YOUR INSTRUCTIONS:
Reproduce word for word the lines between those holding "[cutsq[itype][type[j]]], the dielectric" and "apply (debye_eval_thr_inv (fun", inclusive, and nothing else from the data below.

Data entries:
(** X6.  A pair style read back with [read_restart] cannot be initialized.
    [read_restart] calls [allocate] and then tests the flags [allocate] has
    just cleared, so it reads no per-pair record: the file is left where the
    settings block ends, and [init_one] aborts for every pair [i <= j] of
    the declared types, whatever [write_restart] wrote to the file. *)
Theorem diel_restart_then_init_fails (p0 : Diel.PairCoulDielOMP D A) lmp fp l i j :
  (i, j) ∈ l -> 1 <= i -> i <= j -> j <= ntypes (atom lmp) ->
  Diel.init_all l (fst (Diel.read_restart p0 lmp fp)) lmp
  = Err "for pair style coul/diel, parameters need to be set explicitly for all pairs."
  /\ snd (Diel.read_restart p0 lmp fp) = snd (Diel.read_restart_settings p0 fp).
Proof.
  intros Hin Hi Hij Hj.
  destruct (diel_read_restart_reads_no_pair p0 lmp fp) as (Hfp & _ & _ & _ & Hflag).
  cbv zeta in Hfp, Hflag. split; [|exact Hfp].
  apply (diel_init_all_unset l _ lmp i j Hin). now apply Hflag.
Qed.

End RestartInit.

Lemma diel_restart_then_init_fails_witness :
  Diel.init_all pairs_of_two_types
    (fst (Diel.read_restart (H0 := engR) (diel_new 0) three_atoms
            (Diel.write_restart (diel_set 0) three_atoms [])))
    three_atoms
  = Err "for pair style coul/diel, parameters need to be set explicitly for all pairs."
  /\ Diel.setflag (diel_set 0) 1 1 = 1.
Proof.
  split; [|reflexivity].
  refine (proj1 (diel_restart_then_init_fails (H0 := engR) (diel_new 0) three_atoms
                   (Diel.write_restart (diel_set 0) three_atoms [])
                   pairs_of_two_types 1 1 _ _ _ _)).
  - unfold pairs_of_two_types. apply elem_of_cons; now left.
  - lia.
  - lia.
  - vm_compute. discriminate.
Defined.

(** ** The loops of a thread *)

Lemma for_lt_inv {S} (P : S -> Prop) lo hi (g : S -> Z -> S) :
  (forall s a, lo <= a < hi -> P s -> P (g s a)) ->
  forall s, P s -> P (for_lt lo hi g s).
Proof.
  intros Hstep s Hs. unfold for_lt. apply foldl_inv; [|exact Hs].
  intros s' a Ha. apply Hstep. apply elem_of_seqZ in Ha. lia.
Qed.

Section Thread.
Context {D A : Type} `{Double D} `{Engine D A}.

(** A property of the variables of a thread that holds when the thread
    starts and that every iteration of the inner loop keeps, holds when the
    thread is done. *)
Lemma debye_eval_thr_inv (P : Debye.Thr D A -> Prop) EV E N
    (p : Debye.PairCoulDebyeOMP D A) lmp t tid fbuf iifrom iito :
  loop_setup_thr (f (atom lmp)) tid (inum (neigh lmp)) (nall lmp)
    (nthreads (comm lmp)) = (fbuf, iifrom, iito) ->
  P (Debye.mkThr fbuf d_zero t) ->
  (forall st i jj, thread_visits lmp iifrom iito i jj -> P st ->
                   P (Debye.eval_pair EV E N p lmp tid i st jj)) ->
  P (Debye.eval_thr EV E N p lmp t tid).
Proof.
  intros Hsetup H0' Hstep. unfold Debye.eval_thr. unfold nall in Hsetup.
  rewrite Hsetup. apply for_lt_inv; [|exact H0'].
  intros st ii Hii Hst. rewrite debye_eval_ii_pairs. cbv zeta.
  apply for_lt_inv; [|exact Hst].
  intros st' jj Hjj Hst'. apply Hstep; [|exact Hst'].
  exists ii. repeat split; lia.
Qed.

Lemma diel_eval_thr_inv (P : Diel.Thr D A -> Prop) EV E N
    (p : Diel.PairCoulDielOMP D A) lmp jtype t tid fbuf iifrom iito :
  loop_setup_thr (f (atom lmp)) tid (inum (neigh lmp)) (nall lmp)
    (nthreads (comm lmp)) = (fbuf, iifrom, iito) ->
  P (Diel.mkThr fbuf d_zero t) ->
  (forall st i jj, thread_visits lmp iifrom iito i jj -> P st ->
                   P (Diel.eval_pair EV E N p lmp tid jtype i st jj)) ->
  P (Diel.eval_thr EV E N p lmp jtype t tid).
Proof.
  intros Hsetup H0' Hstep. unfold Diel.eval_thr. unfold nall in Hsetup.
  rewrite Hsetup. apply for_lt_inv; [|exact H0'].
  intros st ii Hii Hst. rewrite diel_eval_ii_pairs. cbv zeta.
  apply for_lt_inv; [|exact Hst].
  intros st' jj Hjj Hst'. apply Hstep; [|exact Hst'].
  exists ii. repeat split; lia.
Qed.

(** An iteration either skips its entry or accumulates the force of the
    pair into the buffer. *)
Lemma debye_eval_pair_cases EV E N (p : Debye.PairCoulDebyeOMP D A) lmp tid i st jj :
  Debye.eval_pair EV E N p lmp tid i st jj = st
  \/ exists fpair,
       Debye.thr_f (Debye.eval_pair EV E N p lmp tid i st jj)
       = accumulate N (nlocal (atom lmp)) (Debye.thr_f st) i (partner lmp i jj)
           (delx lmp i (partner lmp i jj)) (dely lmp i (partner lmp i jj))
           (delz lmp i (partner lmp i jj)) fpair.
Proof.
  destruct (dlt (rsq lmp i (partner lmp i jj))
              (Debye.cutsq p (rd (type (atom lmp)) i)
                 (rd (type (atom lmp)) (partner lmp i jj)))) eqn:Hcut.
  - right. rewrite (debye_eval_pair_in EV E N p lmp tid i st jj Hcut).
    eexists. reflexivity.
  - left. exact (debye_eval_pair_out EV E N p lmp tid i st jj Hcut).
Qed.

Lemma diel_eval_pair_cases EV E N (p : Diel.PairCoulDielOMP D A) lmp tid jtype i st jj :
  Diel.eval_pair EV E N p lmp tid jtype i st jj = st
  \/ exists fpair,
       Diel.thr_f (Diel.eval_pair EV E N p lmp tid jtype i st jj)
       = accumulate N (nlocal (atom lmp)) (Diel.thr_f st) i (partner lmp i jj)
           (delx lmp i (partner lmp i jj)) (dely lmp i (partner lmp i jj))
           (delz lmp i (partner lmp i jj)) fpair.
Proof.
  destruct (dlt (rsq lmp i (partner lmp i jj))
              (Diel.cutsq p (rd (type (atom lmp)) i) jtype)) eqn:Hcut.
  - right. rewrite (diel_eval_pair_in EV E N p lmp tid jtype i st jj Hcut).
    eexists. reflexivity.
  - left. exact (diel_eval_pair_out EV E N p lmp tid jtype i st jj Hcut).
Qed.

Lemma length_accumulate N nloc (fb : list (Vec3 D)) i j dx dy dz fpair :
  length (accumulate N nloc fb i j dx dy dz fpair) = length fb.
Proof.
  unfold accumulate, f_sub, f_add.
  destruct (N || (j <? nloc)); now rewrite ?length_wr.
Qed.

(** A slot that is not the owner's, and is not the partner's or is the slot
    of a partner that is not written (newton off, a ghost), is untouched. *)
Lemma accumulate_frame N nloc (fb : list (Vec3 D)) i j dx dy dz fpair k :
  0 <= i -> 0 <= j -> 0 <= k -> k <> i ->
  k <> j \/ (N = false /\ nloc <= k) ->
  rd (accumulate N nloc fb i j dx dy dz fpair) k = rd fb k.
Proof.
  intros Hi Hj Hk Hki Hkj.
  destruct (Z.eq_dec k j) as [->|Hne].
  - destruct Hkj as [Hkj|[-> Hg]]; [contradiction|].
    unfold accumulate. cbn [orb].
    destruct (Z.ltb_spec j nloc); [lia|].
    unfold f_add. now rewrite rd_wr_ne by lia.
  - now apply accumulate_other.
Qed.

(** The slots of the buffer a thread may write. *)
Lemma debye_eval_thr_frame EV E N (p : Debye.PairCoulDebyeOMP D A) lmp t tid
    fbuf iifrom iito :
  loop_setup_thr (f (atom lmp)) tid (inum (neigh lmp)) (nall lmp)
    (nthreads (comm lmp)) = (fbuf, iifrom, iito) ->
  (forall i jj, thread_visits lmp iifrom iito i jj ->
                0 <= i /\ 0 <= partner lmp i jj) ->
  let fb' := Debye.thr_f (Debye.eval_thr EV E N p lmp t tid) in
  length fb' = length fbuf
  /\ forall k, 0 <= k ->
       (forall i jj, thread_visits lmp iifrom iito i jj ->
          k <> i /\ (k <> partner lmp i jj
                     \/ (N = false /\ nlocal (atom lmp) <= k))) ->
       rd fb' k = rd fbuf k.
Proof.
  intros Hsetup Hpos fb'. subst fb'.
  apply (debye_eval_thr_inv
           (fun st => length (Debye.thr_f st) = length fbuf
              /\ forall k, 0 <= k ->
                   (forall i jj, thread_visits lmp iifrom iito i jj ->
                      k <> i /\ (k <> partner lmp i jj
                                 \/ (N = false /\ nlocal (atom lmp) <= k))) ->
                   rd (Debye.thr_f st) k = rd fbuf k)
           EV E N p lmp t tid fbuf iifrom iito Hsetup).
  - split; [reflexivity|]. intros; reflexivity.
  - intros st i jj Hv [Hlen Hfr].
    destruct (debye_eval_pair_cases EV E N p lmp tid i st jj) as [->|[fpair ->]].
    + now split.
    + split; [now rewrite length_accumulate|].
      intros k Hk Hno. destruct (Hpos i jj Hv) as [Hi Hj].
      destruct (Hno i jj Hv) as [Hki Hkj].
      rewrite accumulate_frame by assumption. now apply Hfr.
Qed.

Lemma diel_eval_thr_frame EV E N (p : Diel.PairCoulDielOMP D A) lmp jtype t tid
    fbuf iifrom iito :
  loop_setup_thr (f (atom lmp)) tid (inum (neigh lmp)) (nall lmp)
    (nthreads (comm lmp)) = (fbuf, iifrom, iito) ->
  (forall i jj, thread_visits lmp iifrom iito i jj ->
                0 <= i /\ 0 <= partner lmp i jj) ->
  let fb' := Diel.thr_f (Diel.eval_thr EV E N p lmp jtype t tid) in
  length fb' = length fbuf
  /\ forall k, 0 <= k ->
       (forall i jj, thread_visits lmp iifrom iito i jj ->
          k <> i /\ (k <> partner lmp i jj
                     \/ (N = false /\ nlocal (atom lmp) <= k))) ->
       rd fb' k = rd fbuf k.
Proof.
  intros Hsetup Hpos fb'. subst fb'.
  apply (diel_eval_thr_inv
           (fun st => length (Diel.thr_f st) = length fbuf
              /\ forall k, 0 <= k ->
                   (forall i jj, thread_visits lmp iifrom iito i jj ->
                      k <> i /\ (k <> partner lmp i jj
                                 \/ (N = false /\ nlocal (atom lmp) <= k))) ->
                   rd (Diel.thr_f st) k = rd fbuf k)
           EV E N p lmp jtype t tid fbuf iifrom iito Hsetup).
  - split; [reflexivity|]. intros; reflexivity.
  - intros st i jj Hv [Hlen Hfr].
    destruct (diel_eval_pair_cases EV E N p lmp tid jtype i st jj) as [->|[fpair ->]].
    + now split.
    + split; [now rewrite length_accumulate|].
      intros k Hk Hno. destruct (Hpos i jj Hv) as [Hi Hj].
      destruct (Hno i jj Hv) as [Hki Hkj].
      rewrite accumulate_frame by assumption. now apply Hfr.
Qed.

(** X7.  What a thread writes.  The force buffer of a thread keeps its
    length, and a slot changes only if it belongs to an owner of the
    thread's range or to a partner in the neighbor list of such an owner.
    With newton off a partner that is a ghost atom ([j >= nlocal]) is not
    written either, unless it is an owner.  For the Debye kernel and for
    the dielectric kernel. *)
Theorem thread_writes_only_its_pairs EV E N lmp tid fbuf iifrom iito :
  loop_setup_thr (f (atom lmp)) tid (inum (neigh lmp)) (nall lmp)
    (nthreads (comm lmp)) = (fbuf, iifrom, iito) ->
  (forall i jj, thread_visits lmp iifrom iito i jj ->
                0 <= i /\ 0 <= partner lmp i jj) ->
  forall k, 0 <= k ->
    (forall i jj, thread_visits lmp iifrom iito i jj ->
       k <> i /\ (k <> partner lmp i jj
                  \/ (N = false /\ nlocal (atom lmp) <= k))) ->
    (forall (p : Debye.PairCoulDebyeOMP D A) t,
        let fb' := Debye.thr_f (Debye.eval_thr EV E N p lmp t tid) in
        length fb' = length fbuf /\ rd fb' k = rd fbuf k)
    /\ (forall (p : Diel.PairCoulDielOMP D A) jtype t,
        let fb' := Diel.thr_f (Diel.eval_thr EV E N p lmp jtype t tid) in
        length fb' = length fbuf /\ rd fb' k = rd fbuf k).
Proof.
  intros Hsetup Hpos k Hk Hno. split.
  - intros p t fb'. subst fb'.
    destruct (debye_eval_thr_frame EV E N p lmp t tid fbuf iifrom iito Hsetup Hpos)
      as [Hlen Hfr].
    split; [exact Hlen|]. now apply Hfr.
  - intros p jtype t fb'. subst fb'.
    destruct (diel_eval_thr_frame EV E N p lmp jtype t tid fbuf iifrom iito
                Hsetup Hpos) as [Hlen Hfr].
    split; [exact Hlen|]. now apply Hfr.
Qed.

(** X8.  No neighbor within the cutoff, nothing done.  When every entry the
    thread visits fails the cutoff test, the thread leaves its buffer, its
    [ecoul] and its accumulators as they were given to it: no force is
    written and no pair is tallied.  The Debye kernel tests
    [cutsq[itype][type[j]]], the dielectric kernel the column its variable
    [jtype] holds. *)
Theorem thread_outside_cutoff EV E N lmp t tid fbuf iifrom iito :
  loop_setup_thr (f (atom lmp)) tid (inum (neigh lmp)) (nall lmp)
    (nthreads (comm lmp)) = (fbuf, iifrom, iito) ->
  (forall (p : Debye.PairCoulDebyeOMP D A),
      (forall i jj, thread_visits lmp iifrom iito i jj ->
         dlt (rsq lmp i (partner lmp i jj))
           (Debye.cutsq p (rd (type (atom lmp)) i)
              (rd (type (atom lmp)) (partner lmp i jj))) = false) ->
      Debye.eval_thr EV E N p lmp t tid = Debye.mkThr fbuf d_zero t)
  /\ (forall (p : Diel.PairCoulDielOMP D A) jtype,
      (forall i jj, thread_visits lmp iifrom iito i jj ->
         dlt (rsq lmp i (partner lmp i jj))
           (Diel.cutsq p (rd (type (atom lmp)) i) jtype) = false) ->
      Diel.eval_thr EV E N p lmp jtype t tid = Diel.mkThr fbuf d_zero t).
Proof.
  intros Hsetup. split.
  - intros p Hout.
    apply (debye_eval_thr_inv (fun st => st = Debye.mkThr fbuf d_zero t)
             EV E N p lmp t tid fbuf iifrom iito Hsetup); [reflexivity|].
    intros st i jj Hv ->.
    exact (debye_eval_pair_out EV E N p lmp tid i _ jj (Hout i jj Hv)).
  - intros p jtype Hout.
    apply (diel_eval_thr_inv (fun st => st = Diel.mkThr fbuf d_zero t)
             EV E N p lmp jtype t tid fbuf iifrom iito Hsetup); [reflexivity|].
    intros st i jj Hv ->.
    exact (diel_eval_pair_out EV E N p lmp tid jtype i _ jj (Hout i jj Hv)).
Qed.

End Thread.

Lemma two_atoms_setup :
  loop_setup_thr (Engine := engR) (f (atom two_atoms)) 0 (inum (neigh two_atoms))
    (nall two_atoms) (nthreads (comm two_atoms))
  = (f (atom two_atoms), 0, 1).
Proof. vm_compute. reflexivity. Qed.

Lemma two_atoms_visits i jj :
  thread_visits two_atoms 0 1 i jj -> i = 0 /\ jj = 0.
Proof.
  intros (ii & Hii & -> & Hjj). assert (ii = 0) as -> by lia.
  change (rd (numneigh (neigh two_atoms)) (rd (ilist (neigh two_atoms)) 0))
    with 1 in Hjj.
  split; [reflexivity | lia].
Qed.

RESPONSE TO THIS EXERCISE:
    [cutsq[itype][type[j]]], the dielectric kernel the column its variable
    [jtype] holds. *)
Theorem thread_outside_cutoff EV E N lmp t tid fbuf iifrom iito :
  loop_setup_thr (f (atom lmp)) tid (inum (neigh lmp)) (nall lmp)
    (nthreads (comm lmp)) = (fbuf, iifrom, iito) ->
  (forall (p : Debye.PairCoulDebyeOMP D A),
      (forall i jj, thread_visits lmp iifrom iito i jj ->
         dlt (rsq lmp i (partner lmp i jj))
           (Debye.cutsq p (rd (type (atom lmp)) i)
              (rd (type (atom lmp)) (partner lmp i jj))) = false) ->
      Debye.eval_thr EV E N p lmp t tid = Debye.mkThr fbuf d_zero t)
  /\ (forall (p : Diel.PairCoulDielOMP D A) jtype,
      (forall i jj, thread_visits lmp iifrom iito i jj ->
         dlt (rsq lmp i (partner lmp i jj))
           (Diel.cutsq p (rd (type (atom lmp)) i) jtype) = false) ->
      Diel.eval_thr EV E N p lmp jtype t tid = Diel.mkThr fbuf d_zero t).
Proof.
  intros Hsetup. split.
  - intros p Hout.
    apply (debye_eval_thr_inv (fun st => st = Debye.mkThr fbuf d_zero t)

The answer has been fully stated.